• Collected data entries
******
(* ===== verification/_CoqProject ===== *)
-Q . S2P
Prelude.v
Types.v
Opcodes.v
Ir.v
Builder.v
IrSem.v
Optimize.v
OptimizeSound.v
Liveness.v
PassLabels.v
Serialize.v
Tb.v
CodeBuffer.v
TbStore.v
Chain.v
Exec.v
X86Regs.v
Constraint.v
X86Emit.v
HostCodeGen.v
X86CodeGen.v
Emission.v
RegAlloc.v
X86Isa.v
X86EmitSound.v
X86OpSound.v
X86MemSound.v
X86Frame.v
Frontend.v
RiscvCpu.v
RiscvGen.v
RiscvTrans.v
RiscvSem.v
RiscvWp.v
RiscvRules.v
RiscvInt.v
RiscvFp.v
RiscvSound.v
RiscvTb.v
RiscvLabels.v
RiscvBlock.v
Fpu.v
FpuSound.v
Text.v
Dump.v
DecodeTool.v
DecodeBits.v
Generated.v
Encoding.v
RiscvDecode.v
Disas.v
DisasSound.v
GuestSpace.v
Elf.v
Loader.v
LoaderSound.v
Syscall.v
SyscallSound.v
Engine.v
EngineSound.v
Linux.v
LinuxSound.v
******
• Problem details
All entries above are to be reproduced exactly.

• Result of this task
(* ===== verification/_CoqProject ===== *)
-Q . S2P
Prelude.v
Types.v
Opcodes.v
Ir.v
Builder.v
IrSem.v
Optimize.v
OptimizeSound.v
Liveness.v
PassLabels.v
Serialize.v
Tb.v
CodeBuffer.v
TbStore.v
Chain.v
Exec.v
X86Regs.v
Constraint.v
X86Emit.v
HostCodeGen.v
X86CodeGen.v
Emission.v
RegAlloc.v
X86Isa.v
X86EmitSound.v
X86OpSound.v
X86MemSound.v
X86Frame.v
Frontend.v
RiscvCpu.v
RiscvGen.v
RiscvTrans.v
RiscvSem.v
RiscvWp.v
RiscvRules.v
RiscvInt.v
RiscvFp.v
RiscvSound.v
RiscvTb.v
RiscvLabels.v
RiscvBlock.v
Fpu.v
FpuSound.v
Text.v
Dump.v
DecodeTool.v
DecodeBits.v
Generated.v
Encoding.v
RiscvDecode.v
Disas.v
DisasSound.v
GuestSpace.v
Elf.v
Loader.v
LoaderSound.v
Syscall.v
SyscallSound.v
Engine.v
EngineSound.v
Linux.v
LinuxSound.v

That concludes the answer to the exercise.